# Question about plastic cars with Lionel Car Carrier



## gunrunnerjohn (Nov 10, 2010)

I got these cars with a Lionel Car Carrier, and from what I read, they're actually somewhat collectable. My question is, does anyone know anything about them? My read is they're pretty cheesy models, but what do I know? 

If you're a Mercury Cougar fan, this is a gold mine!  

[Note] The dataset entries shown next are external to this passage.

Definition patchTasks (ids : list string) (task : Partial.TaskProps) : M unit :=
  let* obsidianAPI := getObsidianAPI in
  let* _ := patchLoop obsidianAPI task ids in
  if Js.truthy (Partial.completion task)
  then playComplete obsidianAPI
  else ret tt.

Definition patchCollapsed (id : string) (isCollapsed : bool) : M unit :=
  modify (fun state =>
    {| new_tasks := None; new_events := None; new_apis := None;
       new_dragData := None; new_findingTask := None; new_inScroll := None;
       new_searchStatus := None; new_calendarMode := None;
       new_dailyNoteFormat := None; new_dailyNotePath := None;
       new_fileOrder := None; new_newTask := None; new_dayStartEnd := None;
       new_hideHeadings := None; new_muted := None;
       new_twentyFourHourFormat := None;
       new_collapsed := Some (<[id := isCollapsed]> (collapsed state)) |}).

(** ** The drag cancel handler of [App]

    [onDragCancel={() => setters.set({ dragData: null })}] *)
Definition onDragCancel : M unit :=
  set {| new_tasks := None; new_events := None; new_apis := None;
         new_dragData := Some None;
         new_findingTask := None; new_inScroll := None;
         new_searchStatus := None; new_calendarMode := None;
         new_dailyNoteFormat := None; new_dailyNotePath := None;
         new_fileOrder := None; new_newTask := None; new_dayStartEnd := None;
         new_hideHeadings := None; new_muted := None;
         new_twentyFourHourFormat := None; new_collapsed := None |}.

(** The claim of the specification on a batch with a failing write:
    a write that is rejected for one id does not keep [patchTasks]
    from attempting the writes of the other ids. *)
Definition specBatchIsolation : Prop :=
  forall (s : Sys) (api : ObsidianAPI) (ids : list string)
         (task : Partial.TaskProps) (id : string),
    obsidian (apis (store s)) = Some api ->
    In id ids ->
    exists fulfilled,
      In (SaveTask (savedFor s task id) fulfilled)
         (calls (fst (patchTasks ids task s))).

(** The claim of the specification on stale references: an id with
    no record in the task table is a no-op, so [patchTasks] does what
    it does on the ids that have a record. *)
Definition specStaleNoop : Prop :=
  forall (s : Sys) (api : ObsidianAPI) (ids : list string)
         (task : Partial.TaskProps),
    obsidian (apis (store s)) = Some api ->
    patchTasks ids task s
    = patchTasks
        (List.filter (fun id => bool_decide (is_Some (tasks (store s) !! id))) ids)
        task s.

End Setters.

(** ** The drag handlers of [services/dragging]

    [App] gives the drag context three handlers: [onDragStart] and
    [onDragEnd], which it imports from [services/dragging], and the
    cancel handler above.  The module [services/dragging] is not in
    this tree. *)

(** Modelled from the spec: what a release over a drop zone does with
    the payload of the drag slot and the data of the zone (section
    4.4: it computes a schedule patch and makes the mutation call).
    It is a parameter: a cancellation does not run it. *)
Class Dragging `{Imports} := {
  DropData : Type;
  resolveDrop : option DragData -> DropData -> M unit
}.

Section Dragging.
Context `{Imports} `{!Dragging}.

(** The object literal [{ dragData }]. *)
Definition dragDataOnly (payload : option DragData) : PartialAppState :=
  {| new_tasks := None; new_events := None; new_apis := None;
     new_dragData := Some payload;
     new_findingTask := None; new_inScroll := None;
     new_searchStatus := None; new_calendarMode := None;
     new_dailyNoteFormat := None; new_dailyNotePath := None;
     new_fileOrder := None; new_newTask := None; new_dayStartEnd := None;
     new_hideHeadings := None; new_muted := None;
     new_twentyFourHourFormat := None; new_collapsed := None |}.

(** Modelled from the spec: [onDragStart] of [services/dragging].  The
    start of a gesture "records the Drag Payload into the Record
    Store's single drag slot" (section 4.4), a whole replacement of the
    slot. *)
Definition onDragStart (payload : DragData) : M unit :=
  set (dragDataOnly (Some payload)).

(** Modelled from the spec: [onDragEnd] of [services/dragging], on the
    zone the pointer is released over, [None] when it is over no zone.
    A drop outside any zone "clears the drag slot with no mutation"; a
    release over a zone is resolved on the payload of the slot, and
    "the drag slot is cleared unconditionally at the end of every drag,
    regardless of branch taken" (section 4.4). *)
Definition onDragEnd (over : option DropData) : M unit :=
  match over with
  | None => set (dragDataOnly None)
  | Some zone =>
      fun s =>
        let '(resolved, outcome) := resolveDrop (dragData (store s)) zone s in
        (fst (set (dragDataOnly None) resolved), outcome)
  end.

End Dragging.

(** ** The [Timeline] component *)

Section Timeline.
Context `{Imports}.

(** The values of an object used as a table, as [_.forEach] and
    [_.filter] visit them.  The order of the visit is that of the
    finite map, not the insertion order of the keys: the order inside
    a group is not part of this model. *)
Definition objectValues {A} (o : gmap string A) : list A :=
  (map_to_list o).*2.

(** The events selector: events that end before the window starts,
    start after it ends, or have ended by [now] are dropped. *)
Definition shownEvents (state : AppState) (startISO endISO now : string)
  : list EventProps :=
  List.filter
    (fun event =>
       negb (Js.le (Event.endISO event) startISO
             || Js.ge (Event.startISO event) endISO
             || Js.le (Event.endISO event) now))
    (objectValues (events state)).

(** [startISO.slice(0, 10) === DateTime.now().toISODate()] *)
Definition isTodayOf (startISO today : string) : bool :=
  String.eqb (Js.slice0 10 startISO) today.

(** [scheduledForToday] of the task loop. *)
Definition scheduledForToday (startISO endISO : string) (isToday : bool)
    (task : TaskProps) : bool :=
  negb (isCompleted task)
  && match Task.scheduled task with
     | Some scheduled =>
         Js.truthyStr scheduled
         && Js.lt scheduled endISO
         && (isToday || Js.ge scheduled startISO)
     | None => false
     end.

(** [task.due >= startISO || (isToday && task.due < endISO)], which
    the first branch of the task loop evaluates once [task.due] is
    known to be truthy. *)
Definition dueInWindow (startISO endISO : string) (isToday : bool)
    (task : TaskProps) : bool :=
  match Task.due task with
  | Some due => Js.ge due startISO || (isToday && Js.lt due endISO)
  | None => false
  end.

(** [!task.scheduled || task.scheduled < endISO] *)
Definition notScheduledLater (endISO : string) (task : TaskProps) : bool :=
  match Task.scheduled task with
  | Some scheduled => negb (Js.truthyStr scheduled) || Js.lt scheduled endISO
  | None => true
  end.

(** The whole condition of the first branch. *)
Definition isDueTask (startISO endISO : string) (isToday : bool)
    (task : TaskProps) : bool :=
  negb (scheduledForToday startISO endISO isToday task)
  && Js.truthy (Task.due task)
  && negb (isCompleted task)
  && dueInWindow startISO endISO isToday task
  && notScheduledLater endISO task.

(** The three arrays of the selector, in the order it returns them:
    [tasks], [dueTasks], [allDayTasks]. *)
Definition Buckets : Type := list TaskProps * list TaskProps * list TaskProps.

(** One turn of [_.forEach(state.tasks, ...)].  [invariant] throws on
    a falsy [task.scheduled]; the branch is not reachable, since
    [scheduledForToday] holds there, and the model leaves the arrays
    as they are. *)
Definition bucketTask (startISO endISO : string) (isToday : bool)
    (acc : Buckets) (task : TaskProps) : Buckets :=
  let '(tasks, dueTasks, allDayTasks) := acc in
  if isDueTask startISO endISO isToday task then
    (tasks, dueTasks ++ [task], allDayTasks)
  else if scheduledForToday startISO endISO isToday task then
    match Task.scheduled task with
    | Some scheduled =>
        if Js.gt scheduled startISO
        then (tasks ++ [task], dueTasks, allDayTasks)
        else (tasks, dueTasks, allDayTasks ++ [task])
    | None => acc
    end
  else acc.

Definition timedOf (b : Buckets) : list TaskProps := fst (fst b).
Definition dueOf (b : Buckets) : list TaskProps := snd (fst b).
Definition allDayOf (b : Buckets) : list TaskProps := snd b.

(** The test that sends a task to the [tasks] array (the timed
    ones), and the one that sends it to [allDayTasks], read off the
    second branch of [bucketTask]. *)
Definition goesToTimed (startISO endISO : string) (isToday : bool)
    (task : TaskProps) : bool :=
  scheduledForToday startISO endISO isToday task
  && match Task.scheduled task with
     | Some scheduled => Js.gt scheduled startISO
     | None => false
     end.

Definition goesToAllDay (startISO endISO : string) (isToday : bool)
    (task : TaskProps) : bool :=
  scheduledForToday startISO endISO isToday task
  && match Task.scheduled task with
     | Some scheduled => negb (Js.gt scheduled startISO)
     | None => false
     end.

(** The arrays when the loop is over, before the nested children are
    removed. *)
Definition classifyTasks (state : AppState) (startISO endISO : string)
    (isToday : bool) : Buckets :=
  fold_left (bucketTask startISO endISO isToday)
            (objectValues (tasks state)) ([], [], []).

(** Modelled from the spec: [removeNestedChildren] is imported from
    [services/util], which is not in the tree.  The spec has it prune
    from the all-day list every item whose id is the given id and
    every item whose chain of ancestors, followed through the parent
    ids, reaches the given id.  The chain is followed in the task
    table of the store; a chain that has not reached the id after as
    many steps as the table has tasks never reaches it. *)
Fixpoint reachesAncestor (fuel : nat) (table : gmap string TaskProps)
    (target : string) (current : option string) : bool :=
  match current with
  | None => false
  | Some parentId =>
      if bool_decide (parentId = target) then true
      else
        match fuel with
        | 0 => false
        | S fuel' =>
            match table !! parentId with
            | Some parentTask =>
                reachesAncestor fuel' table target (Task.parent parentTask)
            | None => false
            end
        end
  end.

(** Modelled from the spec: see [reachesAncestor]. *)
Definition hasAncestor (table : gmap string TaskProps) (target : string)
    (task : TaskProps) : bool :=
  reachesAncestor (size table) table target (Task.parent task).

(** Modelled from the spec: the chain of ancestors of an item, as a
    relation.  The chain that starts at [current] reaches [target]
    when [current] is [target], or is the id of a task of the table
    whose parent starts a chain that reaches it. *)
Inductive ancestorChain (table : gmap string TaskProps) (target : string)
  : option string -> Prop :=
| chain_here : ancestorChain table target (Some target)
| chain_up parentId parentTask :
    table !! parentId = Some parentTask ->
    ancestorChain table target (Task.parent parentTask) ->
    ancestorChain table target (Some parentId).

Set of Twelve 1960's Plastic F&F Mold & Die Works Cars


----------



## Big Ed (Jun 16, 2009)

John those never came with the Auto car look at the bodies on these.
The ones that came with it, all had a bar in the middle of the window and either chrome bumpers or gray bumpers. Plus they all had windows I think.
There are variations but none with that car.
The cheaper cars with gray bumpers are worth more.
http://www.tandem-associates.com/lionel/lionel_trains_6414_flat_car.htm

Not to say that they are not rare but I don't think they came with any of the issued Auto carriers.
I will research a little more.
If you find out something different let me know.


----------



## Big Ed (Jun 16, 2009)

Check out these cars John.
They came in cereal boxes in the 50's and 60's.

Click on the dates (years) to see this guys pictures.

http://shout.webring.com/people/en/nyrubsy/index.html


----------



## Big Ed (Jun 16, 2009)

Yours is 1969 it looks like.


----------



## gunrunnerjohn (Nov 10, 2010)

Yep, I found a bunch of them on eBay with varying prices. I just have them in a box because my grandson likes to use his matchbox cars on the car carriers, he doesn't like these. I'll probably just toss them up on eBay and see if anyone likes them.


----------



## tjcruiser (Jan 10, 2010)

Excellent detective work, Sherlock! (Uhh ... I mean Ed ... good find!)

TJ


----------



## gunrunnerjohn (Nov 10, 2010)

It's amazing what people will collect, I'm going to see if any one wants to collect these.


----------



## shaygetz (Sep 23, 2007)

big ed said:


> Check out these cars John.
> They came in cereal boxes in the 50's and 60's.
> 
> Click on the dates (years) to see this guys pictures.
> ...


Thanks for the link, Ed...you've helped me identify a truck I have on my N scale layout that I knew was a cereal box premium, I just didn't know from when. I'll post a pic later...


----------



## THE TYCO MAN (Aug 23, 2011)

Hey gunrunnerjohn, are the Cougars O or HO scale? I like 'em alot!


----------



## gunrunnerjohn (Nov 10, 2010)

Well, they're slightly over three inches long, so that puts them between O and HO, probably around S-scale. I figure the real thing was probably about 15-16 feet long, so I'd put these as something like 55:1 to 60:1 scale. I think they're slightly too small for 48:1, but they're certainly more than 87:1.


----------



## Rich_Trains (May 23, 2010)

John, Why don't you offer then for sale on this forum before going to the 'bay.'
Rich


----------



## gunrunnerjohn (Nov 10, 2010)

Rich_Trains said:


> John, Why don't you offer then for sale on this forum before going to the 'bay.'
> Rich


Well, I have no idea what they're worth, so I figured I'd post them on eBay and see what the market says.


----------



## Rich_Trains (May 23, 2010)

I always pick up matchbox or hot wheels at local meets for .50 to 1.00. From what is being bid for the F&F mold cars it looks as if they command a higher price.

http://www.ebay.com/sch/i.html?_nkw=f+f+mold+die+works


----------



## gunrunnerjohn (Nov 10, 2010)

Apparently, at least some of them do.


----------



## gunrunnerjohn (Nov 10, 2010)

I just checked, there are two watchers for the auction. 

http://www.ebay.com/itm/Set-Twelve-...554?pt=LH_DefaultDomain_0&hash=item1e677de43a


----------